Can you elaborate on the perceived benefits of having it as a merge?

It's of course technically straightforward to push either "follow-on
commits" or a merge commit.

I think there could be a benefit to having it as a "follow-on commits",
in that checking out an old flang commit won't have the effect of
deleting the rest of the llvm monorepo. Granted, this may be a slim
benefit since it will be a fairly arbitrary revision of the llvm
monorepo, taken at the point of the initial push.

Hi Tom,

Great suggestion. I've put it on our checklist, which I'm recording on
https://github.com/flang-compiler/f18/issues/876.

Regards,

- Peter

I think it would probably make the most sense to land this as a single
merge-commit (from the 2700-commit rewritten history you’ve created)
onto llvm-project master, rather than as 2700 individual toplevel
commits to master. (Which means: disable the merge-commit prohibition
in the github configuration, temporarily, push this commit, and then
enable it again).

I understood that the LLVM project did not accept any merge commit so
far. It seems a shame to make an exception if we don’t have to

Can you elaborate on the perceived benefits of having it as a merge?

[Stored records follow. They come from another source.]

(** [max(items, key=itemgetter(1))]: a later item replaces the best one only
    when its count is strictly larger. *)
Fixpoint max_from (best : string * nat) (rest : t) : string * nat :=
  match rest with
  | [] => best
  | x :: r => if (snd best <? snd x)%nat then max_from x r else max_from best r
  end.

(** [c.most_common(1)], which is [heapq.nlargest(1, c.items(), key=count)]
    and hence the [max] above; the empty counter gives the empty list. *)
Definition most_common_1 (c : t) : list (string * nat) :=
  match c with
  | [] => []
  | x :: r => [max_from x r]
  end.

End Counter.

(** ** Exceptions and results *)

Inductive exn : Type :=
| ValueError (msg : string)
| IndexError (msg : string)
| ZeroDivisionError (msg : string)
| Exception (msg : string).

(** [str(e)]. *)
Definition exn_msg (e : exn) : string :=
  match e with
  | ValueError m | IndexError m | ZeroDivisionError m | Exception m => m
  end.

Inductive result (A : Type) : Type :=
| Ok (a : A)
| Raised (e : exn).
Arguments Ok {A} a.
Arguments Raised {A} e.

(** ** ml/predictor.py *)

Module Predictor.

(** The dictionary returned for one slice. *)
Record Prediction : Type := {
  predicted_class : string;
  confidence : Q;
  probabilities : list (string * Q)
}.

(** Which implementation produced a prediction.  The Python dictionaries do
    not record it; it is ghost information of the model. *)
Inductive Source : Type := RealModel | StandIn.

Definition Source_eqb (a b : Source) : bool :=
  match a, b with
  | RealModel, RealModel | StandIn, StandIn => true
  | _, _ => false
  end.

(** [self.class_names], fixed by [__init__]. *)
Definition class_names : list string := ["AD"; "CN"; "MCI"].

Definition CLASS_LABELS : list (string * string) :=
  [("AD", "Alzheimer's Disease"); ("CN", "Cognitively Normal");
   ("MCI", "Mild Cognitive Impairment")].

Fixpoint dict_get {V : Type} (d : list (string * V)) (k : string) (default : V) : V :=
  match d with
  | [] => default
  | (k', v) :: rest => if String.eqb k k' then v else dict_get rest k default
  end.

(** The state [__init__] leaves behind. *)
Record MRIPredictor : Type := {
  initialized : bool;   (* self._initialized *)
  model_loaded : bool   (* self.model is not None *)
}.

Definition is_available (self : MRIPredictor) : bool :=
  initialized self && model_loaded self.

(** What the network answers for one image: [probabilities.max(1)] and the
    soft-max row. *)
Record ModelOutput : Type := {
  top_class : nat;
  top_prob : Q;
  softmax : list Q
}.

(** The collaborators of the classifier.  [forward path] is [None] when
    opening the image or the forward pass raises; [mock_sample i] is the
    random draw of the [i]-th call ([random.choice] as an index and the
    Dirichlet sample, one entry per class), [None] when the stand-in
    generator itself raises. *)
Record Oracle : Type := {
  forward : string -> option ModelOutput;
  mock_sample : nat -> option (nat * list Q)
}.

Definition scale2 (p : Q) : Q := py_round (p * 100) 2.

(** [_mock_prediction]. *)
Definition mock_prediction (o : Oracle) (i : nat) : option Prediction :=
  match mock_sample o i with
  | None => None
  | Some (r, probs) =>
      Some {| predicted_class := nth (r mod List.length class_names) class_names "";
              confidence := py_round (qmax_list probs * 100) 2;
              probabilities := combine class_names (map scale2 probs) |}
  end.

(** The body of the [try] in [predict_single_image]; [None] is an exception
    (here also the [IndexError] of [class_names[top_class]]). *)
Definition real_prediction (o : Oracle) (image_path : string) : option Prediction :=
  match forward o image_path with
  | None => None
  | Some out =>
      match nth_error class_names (top_class out) with
      | None => None
      | Some cls =>
          Some {| predicted_class := cls;
                  confidence := py_round (top_prob out * 100) 2;
                  probabilities := combine class_names (map scale2 (softmax out)) |}
      end
  end.

Definition tagged (s : Source) (p : option Prediction) : option (Source * Prediction) :=
  option_map (fun x => (s, x)) p.

(** [predict_single_image]: the stand-in when the model is unavailable, and
    also when the real inference of this one image raises. *)
Definition predict_single_image (self : MRIPredictor) (o : Oracle)
    (i : nat) (image_path : string) : option (Source * Prediction) :=
  if negb (is_available self) then tagged StandIn (mock_prediction o i)
  else
    match real_prediction o image_path with
    | Some p => Some (RealModel, p)
    | None => tagged StandIn (mock_prediction o i)
    end.

(** One entry of [individual_predictions]. *)
Record IndividualPrediction : Type := {
  image_index : nat;
  image_path : string;
  source : Source;
  prediction : Prediction
}.

(** [os.path.basename], for [/]-separated paths. *)
Fixpoint basename_from (acc : string) (s : string) : string :=
  match s with
  | EmptyString => acc
  | String c rest =>
      if Ascii.eqb c "/"%char then basename_from EmptyString rest
      else basename_from (acc ++ String c EmptyString) rest
  end.
Definition basename (s : string) : string := basename_from EmptyString s.

(** The loop over [enumerate(image_paths, 1)]: a slice whose prediction
    raises is skipped. *)
Fixpoint collect (self : MRIPredictor) (o : Oracle) (i : nat)
    (image_paths : list string) : list IndividualPrediction :=
  match image_paths with
  | [] => []
  | img_path :: rest =>
      match predict_single_image self o i img_path with
      | Some (s, p) =>
          {| image_index := i; image_path := basename img_path;
             source := s; prediction := p |} :: collect self o (S i) rest
      | None => collect self o (S i) rest
      end
  end.

Definition predicted_classes (preds : list IndividualPrediction) : list string :=
  map (fun ip => predicted_class (prediction ip)) preds.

The rule against merge commits is primarily because we want to encourage people to make reasonable separate commits to master which are sensible (reviewable, buildable, etc) in isolation. And, to make it so the history is more easily understandable to humans. It’s not only that we don’t want merge commits – we actually don’t really want people doing merges, in general.

But, here we actually do have a merge, because flang was developed externally. This is an exceptional circumstance (and I’m sure we’ll have a few more). Using a merge commit in this circumstance makes it easier for humans looking at history to understand what’s going on here, rather than harder – because it actually marks the merge as being a merge. That’s the main reason why I think we ought to use a merge commit here.

Additionally (and less importantly), I’m going to presume that many/most of the 2700 commits cannot actually be built. So, having a single merge commit within which the unbuildable sub-commits are contained will also make things better for autobuilders.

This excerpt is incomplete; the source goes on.